Extremely apologetic over the delay and for last-moment delivery, Costikyan left a profusely apologetic note, and a substantial cherry cobbler on the tall, out-of-reach countertop, as a thoughtful gift to their valued and harried client.

One hour later, everyone was happily ushered to the front door, offered gracious thanks and Christmas cheer, while Cooper quietly discovered the cherry cobbler. He consumed the entire contents, returned to his favorite spot on the freshly scrubbed, custom woven, pale green, New Zealand wool carpet, and once again completely exploded.

Hence, the renowned adage, told to me by a wise old interior designer, “A decorator’s best friends are fires, floods, children and pets.” While the first two certainly are disastrous and unconscionable, the last two are inevitable and ultimately blameless, just a gift of life we accept as par for the course. Decorating is, so to speak, the cherry atop the whipped cream, and should not be so revered as to become an obstacle to life’s joys.

So I share this second story as a New Year’s resolution: to cherish our human moments, to be gracious, generous, and perhaps to try to walk in the other person’s shoes. Decorating and interior design, as well as a beautiful home, brings joy to all, but should never be so precious as to supersede what life is really about.

My friend Lisa recalls a story about her formidable Great Aunt Renée, whose exquisitely furnished home on Long Island’s North Shore was appointed with priceless antiques, damask upholstery, and precious silk carpets. At 6 years old, dressed in her Sunday finest, and repeatedly warned that Great Aunt Renée demanded only the best ladylike behavior, Lisa was invited for the first time to attend high tea at Aunt Renée’s mansion.

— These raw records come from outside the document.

Lemma served_run qs :
  exists m, served001 accepts sci_head ACCOUNT_TIMEZONE_DEFAULT qs
              (Api001.serve accepts sci_head ACCOUNT_TIMEZONE_DEFAULT
                 (Api001.fresh accepts sci_head ACCOUNT_TIMEZONE_DEFAULT) qs) m.
Proof.
  induction qs as [|q qs IH] using rev_ind.
  - exists ∅. split; cbn.
    + intros k r H. rewrite lookup_empty in H. discriminate.
    + apply inv_init001.
    + intros _ k r H. rewrite lookup_empty in H. discriminate.
    + intros _. apply no_stray_init001.
    + intros _. constructor.
    + intros r Hr. apply elem_of_nil in Hr. contradiction.
    + intros _ _ r Hr. apply elem_of_nil in Hr. contradiction.
  - destruct IH as (m & [Hst Hinv Hfol Hstray Hids Htimes Hcov]).
    rewrite serve_snoc.
    set (sv0 := Api001.fresh accepts sci_head ACCOUNT_TIMEZONE_DEFAULT) in *.
    set (sv := Api001.serve accepts sci_head ACCOUNT_TIMEZONE_DEFAULT sv0 qs) in *.
    assert (Hboot :
      Api001.all_boot accepts sci_head ACCOUNT_TIMEZONE_DEFAULT sv0 (qs ++ [q]) = true ->
      Api001.all_boot accepts sci_head ACCOUNT_TIMEZONE_DEFAULT sv0 qs = true
      /\ Api001.boots accepts sci_head ACCOUNT_TIMEZONE_DEFAULT q sv = true).
    { unfold Api001.all_boot. rewrite along_snoc. apply andb_prop. }
    assert (Hsettle :
      Api001.all_settle accepts sci_head ACCOUNT_TIMEZONE_DEFAULT sv0 (qs ++ [q]) = true ->
      Api001.all_settle accepts sci_head ACCOUNT_TIMEZONE_DEFAULT sv0 qs = true
      /\ Api001.settles accepts sci_head ACCOUNT_TIMEZONE_DEFAULT q sv = true).
    { unfold Api001.all_settle. rewrite along_snoc. apply andb_prop. }
    assert (Hnd : NoDup (Api001.post_times (qs ++ [q])) ->
                  NoDup (Api001.post_times qs)
                  /\ forall b now, q = Api001.Post b now ->
                       now ∉ Api001.post_times qs).
    { unfold Api001.post_times. rewrite omap_app.
      intros (H1 & H2 & _)%NoDup_app. split; [exact H1|].
      intros b now -> Hin. apply (H2 now Hin). cbn. left. }
    assert (Hkeep : forall rules, from_times001 qs rules ->
                                  from_times001 (qs ++ [q]) rules).
    { intros rules Hfrom r Hr. destruct (Hfrom r Hr) as (now & Hnow & Hid).
      exists now. split; [|exact Hid].
      unfold Api001.post_times. rewrite omap_app. apply elem_of_app. left. exact Hnow. }
    destruct q as [b now|rid|]; cbn [Api001.handle snd].
    + rewrite post_rules_eq. cbn [snd].
      set (rule := Api001.rule_of_body sci_head ACCOUNT_TIMEZONE_DEFAULT b now).
      exists (Part001.installed_step accepts sci_head ACCOUNT_TIMEZONE_DEFAULT m
                (Part001.Schedule rule)).
      assert (Hnew : NoDup (Api001.post_times (qs ++ [Api001.Post b now])) ->
                     forall r, r ∈ Api001.file sv -> Part001.id r <> Part001.id rule).
      { intros Hn r Hr Heq. destruct (Htimes r Hr) as (t & Ht & Hid).
        rewrite Hid in Heq. cbn [rule Api001.rule_of_body Part001.id] in Heq.
        apply rule_id_inj in Heq. subst t.
        destruct (Hnd Hn) as [_ Hf]. exact (Hf b now eq_refl Ht). }
      split; cbn [Api001.file Api001.registry].
      * intros k r Hr. cbn [Part001.installed_step] in Hr.
        rewrite elem_of_app, list_elem_of_singleton.
        destruct (Part001.accepted accepts sci_head ACCOUNT_TIMEZONE_DEFAULT rule) eqn:Ha.
        -- destruct (decide (k = Part001.id rule)) as [->|Hk].
           ++ rewrite lookup_insert_eq in Hr. injection Hr as <-. auto.
           ++ rewrite lookup_insert_ne in Hr by congruence.
              destruct (Hst k r Hr) as (? & ? & ?). auto.
        -- rewrite lookup_delete in Hr. case_decide; [discriminate|].
           destruct (Hst k r Hr) as (? & ? & ?). auto.
      * apply inv_schedule001. exact Hinv.
      * intros Hb k r Hr. destruct (Hboot Hb) as [Hb' _].
        rewrite newest_snoc. cbn [Part001.installed_step] in Hr.
        destruct (Part001.accepted accepts sci_head ACCOUNT_TIMEZONE_DEFAULT rule);
          case_bool_decide as Hk.
        -- rewrite Hk, lookup_insert_eq in Hr. exact Hr.
        -- rewrite lookup_insert_ne in Hr by exact Hk. apply (Hfol Hb'), Hr.
        -- rewrite Hk, lookup_delete_eq in Hr. discriminate.
        -- rewrite lookup_delete_ne in Hr by exact Hk. apply (Hfol Hb'), Hr.
      * intros Hs. destruct (Hsettle Hs) as [Hs' Hq].
        apply stray_schedule001; [apply Hstray, Hs'|].
        cbn [Api001.settles] in Hq. apply bool_decide_eq_true in Hq.
        rewrite post_rules_eq in Hq. cbn [fst] in Hq. fold rule in Hq.
        destruct (fst (Part001.scheduleRule _ _ _ rule _)) as [[]|];
          [reflexivity|destruct Hq; discriminate].
      * intros Hn. destruct (Hnd Hn) as [Hn' _].
        rewrite map_app. apply NoDup_app. split; [exact (Hids Hn')|].
        split; [|apply NoDup_singleton].
        intros k Hk ->%list_elem_of_singleton.
        apply list_elem_of_fmap in Hk as (r & Hr & Hin). apply (Hnew Hn r Hin). congruence.
      * intros r [Hin| ->%list_elem_of_singleton]%elem_of_app;
          [exact (Hkeep _ Htimes r Hin)|].
        exists now. split; [|reflexivity].
        unfold Api001.post_times. rewrite omap_app. apply elem_of_app. right. cbn. left.
      * intros Hn Hb r Hin Ha. destruct (Hnd Hn) as [Hn' _].
        destruct (Hboot Hb) as [Hb' _]. cbn [Part001.installed_step].
        apply elem_of_app in Hin as [Hin| ->%list_elem_of_singleton].
        -- pose proof (Hnew Hn r Hin) as Hne.
           destruct (Part001.accepted accepts sci_head ACCOUNT_TIMEZONE_DEFAULT rule);
             [rewrite lookup_insert_ne by congruence|rewrite lookup_delete_ne by congruence];
             apply (Hcov Hn' Hb' r Hin Ha).
        -- rewrite Ha. apply lookup_insert_eq.
    + unfold Api001.delete_rule.
      destruct (Api001.splice_first rid (Api001.file sv)) as [[x rest]|] eqn:Hsp;
        cbn [snd].
      * destruct (splice_first_found _ _ _ _ Hsp) as (Hx & _ & _ & Hall).
        exists (delete rid m). split; cbn [Api001.file Api001.registry].
        -- intros k r Hr. rewrite lookup_delete in Hr. case_decide as Hk; [discriminate|].
           destruct (Hst k r Hr) as (Hin & Hid & Ha). split; [|auto].
           destruct (Hall r Hin) as [->|Hrest]; [congruence|exact Hrest].
        -- apply inv_unschedule001. exact Hinv.
        -- intros Hb k r Hr. destruct (Hboot Hb) as [Hb' _].
           rewrite lookup_delete in Hr. case_decide as Hk; [discriminate|].
           unfold Api001.newest.
           rewrite (splice_first_other rid k _ _ _ Hsp) by congruence.
           apply (Hfol Hb'), Hr.
        -- intros Hs. destruct (Hsettle Hs) as [Hs' _].
           apply stray_unschedule001, Hstray, Hs'.
        -- intros Hn. destruct (Hnd Hn) as [Hn' _].
           apply (splice_first_unique _ _ _ _ Hsp (Hids Hn')).
        -- apply Hkeep. intros r Hr. apply Htimes. eapply splice_first_sub; eauto.
        -- intros Hn Hb r Hr Ha. destruct (Hnd Hn) as [Hn' _].
           destruct (Hboot Hb) as [Hb' _].
           destruct (splice_first_unique _ _ _ _ Hsp (Hids Hn')) as [_ Hmem].
           apply Hmem in Hr as [Hin Hne].
           rewrite lookup_delete_ne by congruence. apply (Hcov Hn' Hb' r Hin Ha).
      * exists m. split.
        -- exact Hst.
        -- exact Hinv.
        -- intros Hb. apply Hfol, Hboot, Hb.
        -- intros Hs. apply Hstray, Hsettle, Hs.
        -- intros Hn. apply Hids, Hnd, Hn.
        -- apply Hkeep, Htimes.
        -- intros Hn Hb. apply Hcov; [apply Hnd, Hn|apply Hboot, Hb].
    + cbn [Api001.bootstrapSchedules snd].
      destruct (schedule_rules_spec (Api001.file sv) Part001.init ∅
                  (inv_init001 sci_head ACCOUNT_TIMEZONE_DEFAULT))
        as (m' & Hinv' & Hsub & Hret).
      exists m'. split; cbn [Api001.file Api001.registry].
      * intros k r Hr. destruct (Hsub k r Hr) as [H|H]; [|exact H].
        rewrite lookup_empty in H. discriminate.
      * exact Hinv'.
      * intros Hb k r Hr. destruct (Hboot Hb) as [_ Hq].
        destruct (Hret (restart_returned sv Hq)) as (-> & Hall & _).
        rewrite installed_newest in Hr by exact Hall. exact Hr.
      * intros Hs. destruct (Hsettle Hs) as [_ Hq].
        destruct (Hret (restart_returned sv Hq)) as (_ & _ & Hst').
        apply Hst', no_stray_init001.
      * intros Hn. apply Hids, Hnd, Hn.
      * apply Hkeep, Htimes.
      * intros Hn Hb r Hr Ha. destruct (Hboot Hb) as [_ Hq].
        destruct (Hret (restart_returned sv Hq)) as (-> & Hall & _).
        rewrite installed_newest by exact Hall.
        apply newest_unique; [apply Hids, Hnd, Hn|auto].
Qed.
Lemma transcript_P (max : Z) (label : string) (x : exchange) :
  (1 <= max -> lowest <= max) -> completes max x ->
  Forall P (transcript max label x).
Proof.
  intros Hlow (_ & _ & Hs & _ & _ & Hu). unfold transcript.
  constructor; [exact (P_other (Committed _ _)) |].
  apply Forall_app. split.
  - unfold refusals. induction (xRefused x) as [| l r IH]; [constructor |].
    cbn [flat_map app].
    constructor; [exact (P_other (Question _)) |].
    constructor; [exact (P_other (InvalidInput _)) | exact IH].
  - constructor; [exact (P_other (Question _)) |].
    constructor; [exact (P_other (SecretNumber _)) |].
    constructor; [exact (P_other (SecretKey _)) |].
    constructor; [exact (P_other (YouEntered _)) |].
    constructor; [| constructor].
    apply P_result; [apply Hlow; lia |]. apply Z.mod_pos_bound. lia.
Qed.

Lemma growing_fairRandom (max : Z) (label : string) :
  (1 <= max -> lowest <= max) -> growing P (fairRandom max label).
Proof.
  intros Hlow w r w' H. apply fairRandom_runs in H.
  destruct H as (x & (Hc & _ & Hi & Ho) & _). split.
  - exists (xRefused x ++ [xLine x]). now rewrite Hi, <- app_assoc.
  - exists (transcript max label x). split; [exact Ho |].
    now apply transcript_P.
Qed.

Lemma growing_reroll (fuel : nat) (max : Z) (user c : number) :
  (1 <= max -> lowest <= max) -> growing P (reroll fuel max user c).
Proof.
  intros Hlow. revert c. induction fuel as [| fuel IH]; intros c; cbn [reroll];
    destruct (strictEq c user); try apply growing_ret; try apply growing_none.
  apply growing_bind; [now apply growing_fairRandom | exact IH].
Qed.

Lemma growing_chooseComputerDie (max : Z) (user : number) :
  (1 <= max -> lowest <= max) -> growing P (chooseComputerDie max user).
Proof.
  intros Hlow. unfold chooseComputerDie.
  apply growing_bind; [now apply growing_fairRandom |].
  intros c. apply (growing_at (fun n => reroll n max user c)).
  intros n. now apply growing_reroll.
Qed.

Lemma Forall_lines (texts : list string) : Forall P (map Line texts).
Proof.
  induction texts as [| t texts IH]; constructor;
    [exact (P_other (Line t)) | exact IH].
Qed.

Lemma Forall_listing (i : Z) (dice : list (list Z)) : Forall P (listing i dice).
Proof.
  revert i. induction dice as [| d dice IH]; intros i; cbn [listing];
    constructor; [exact (P_other (Line _)) | apply IH].
Qed.
(** C4: on the fetched table, for every horizon, no date of a test
    example is earlier than a date of a training example. *)
Theorem time_based_split_no_look_ahead
  (raw df X : DataFrame A) (y dates : list (cell A)) (h : Z) (sp : Split)
  (d_test d_train : cell A) :
  fetch_data_from_supabase to_datetime raw = Ok df ->
  build_supervised_dataset df TARGET_COLUMN h = Ok (X, y, dates) ->
  time_based_split X y dates = Some sp ->
  d_test ∈ dates_test sp ->
  d_train ∈ dates_train X dates ->
  ~ earlier d_test d_train.
Proof.
  intros Hf Hb Hs Hte Htr.
  apply fetch_data_from_supabase_sorted in Hf.
  pose proof (build_supervised_dataset_dates_sorted _ _ _ _ _ _ Hf Hb) as Hd.
  unfold time_based_split in Hs.
  destruct (len X =? 0)%nat; [done|]. injection Hs as <-. simpl in Hte.
  unfold dates_train in Htr.
  rewrite <- (take_drop (split_idx (len X)) dates) in Hd.
  apply date_le_not_earlier.
  by eapply (StronglySorted_app_1_elem_of _ _ _ _ _ Hd).
Qed.

End NoLookAhead.

(** ** Worked tables *)

Definition digit (c : ascii) : option Z :=
  let n := Z.of_nat (nat_of_ascii c) in
  if (48 <=? n) && (n <=? 57) then Some (n - 48) else None.

(** A reading of ["YYYY-MM-01"] as the number of months since year 0; any
    other text is not a date. *)
Definition iso_month (s : string) : option Z :=
  match s with
  | String a (String b (String c (String d
      (String "-" (String m1 (String m2 "-01")))))) =>
      a ← digit a; b ← digit b; c ← digit c; d ← digit d;
      m1 ← digit m1; m2 ← digit m2;
      let m := 10 * m1 + m2 in
      if (1 <=? m) && (m <=? 12)
      then Some ((1000 * a + 100 * b + 10 * c + d) * 12 + m - 1)
      else None
  | _ => None
  end.
Lemma search_result_ext (var var' : nat -> num) (n : nat) (t : num) :
  (forall i, i < n -> var i = var' i) ->
  search_result var n t -> search_result var' n t.
Proof.
  intros E [(Ht & H) | (k & Hk & Ht & Hpos & Hmax & Hfirst)].
  - left. split; [exact Ht|]. intros i Hi. rewrite <- E by exact Hi. auto.
  - right. exists k. repeat split; auto.
    + now rewrite <- E.
    + intros i Hi. rewrite <- !E by lia. auto.
    + intros i Hi. rewrite <- !E by lia. auto.
Qed.

Lemma histogram256_size (h : Tensor) : histogram256 h -> size h - 1 = 255.
Proof. intros (Hs & _). unfold size. now rewrite Hs. Qed.




(** ** Inversion *)

Lemma is_finite_not_nan (x : num) : is_finite x = true -> x <> NaN.
Proof. now destruct x. Qed.

Lemma luma_finite (r g b : num) :
  is_finite r = true -> is_finite g = true -> is_finite b = true ->
  is_finite (luma r g b) = true.
Proof. destruct r, g, b; try discriminate. reflexivity. Qed.

Lemma luma_values_finite (xs : list num) :
  Forall (fun x => is_finite x = true) xs ->
  Forall (fun x => is_finite x = true) (luma_values xs).
Proof.
  induction xs as [| | |r g b rest IH] using list_ind3; intros H;
    try (simpl; constructor).
  - inversion H as [|? ? Hr H1]; subst. inversion H1 as [|? ? Hg H2]; subst.
    inversion H2 as [|? ? Hb H3]; subst. now apply luma_finite.
  - apply IH.
    inversion H as [|? ? Hr H1]; subst. inversion H1 as [|? ? Hg H2]; subst.
    now inversion H2.
Qed.

Lemma grayscale_finite (image : Tensor) :
  finite_values image ->
  Forall (fun x => x <> NaN) (values (grayscale_of image)).
Proof.
  intros H.
  assert (Hfin : finite_values (grayscale_of image)).
  { destruct (shape_is image 2 3) eqn:E.
    - unfold finite_values. rewrite grayscale_three_values by exact E.
      now apply luma_values_finite.
    - now rewrite grayscale_one_channel. }
  unfold finite_values in Hfin. rewrite Forall_forall in *.
  intros x Hx. apply is_finite_not_nan. now apply Hfin.
Qed.

Lemma pixel_of_complement (c : bool) :
  nsub (ofZ 255) (pixel_of c) = pixel_of (negb c).
Proof. now destruct c. Qed.

Lemma threshold_not_nan tri image method v :
  method = "binary"%string \/ method = "otsu"%string ->
  v <> NaN ->
  forall t, values (threshold_of tri image method v) = [t] -> t <> NaN.
Proof.
  intros [-> | ->] Hv t Ht.
  - rewrite threshold_of_binary in Ht. injection Ht as <-.
    destruct v; try congruence; discriminate.
  - rewrite threshold_of_otsu in Ht.
    destruct (otsu_search_result (histogram_of (grayscale_of image))
                (totalPixelsInImage image)) as (_ & t' & Hv' & Hres).
    rewrite Hv' in Ht. injection Ht as ->.
    destruct Hres as [(-> & _) | (k & _ & -> & _)]; discriminate.
Qed.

As she entered the formal parlor, where Aunt Renée sat regally on a signed Georges Jacob, Louis XV bergère, Lisa beheld linen jacquard draped windows, dressed in silk tassel fringes, satin wood Pembroke tables, ormulu sconces, and the most beautiful French Savonnerie carpet in tones of soft apricot, cream, and pale blue.

Lisa sat on a stiff, fragile French loveseat, so careful not to knock over any of the spindly side tables. Great Aunt Renée, having no children of her own, served tea and tomato juice to everyone. (What was she thinking, a 6-year-old with tomato juice?)

As the conversation droned on, the 6-year-old, naturally fidgety, thought she would wander over to the window. But her brand-new ladylike patent leather shoes, which she was wearing for the very first time, were slippery. While delicately trying to get up, Lisa’s shoe buckle caught the delicate table leg and down came Lisa, the table, and the pitcher of tomato juice. The pastel carpet was splattered with the crimson paste like a hideous crime scene. Lisa had tried so hard to be good, to be ladylike, to please her formidable Great Aunt Renée, and her mother and all the other guests. But Lisa had destroyed everything. She burst into gales of tears and was completely inconsolable. At 6 years old her life seemed to be at an end. Lisa watched Great Aunt Renée as she drew herself up and rose terrifyingly out of her bergère.

“Lisa! You can stop crying right now!” At this, Great Aunt Renée picked up her own glass of tomato juice, and hurled it onto the carpet and said, “In this house we do this all the time.”

Great Aunt Renée wrapped her arms around Lisa, who from distraught tears dissolved into joyful giggles, and they all went on with their afternoon tea, as if nothing had happened.

Lisa has never forgotten Great Aunt Renée and neither shall I.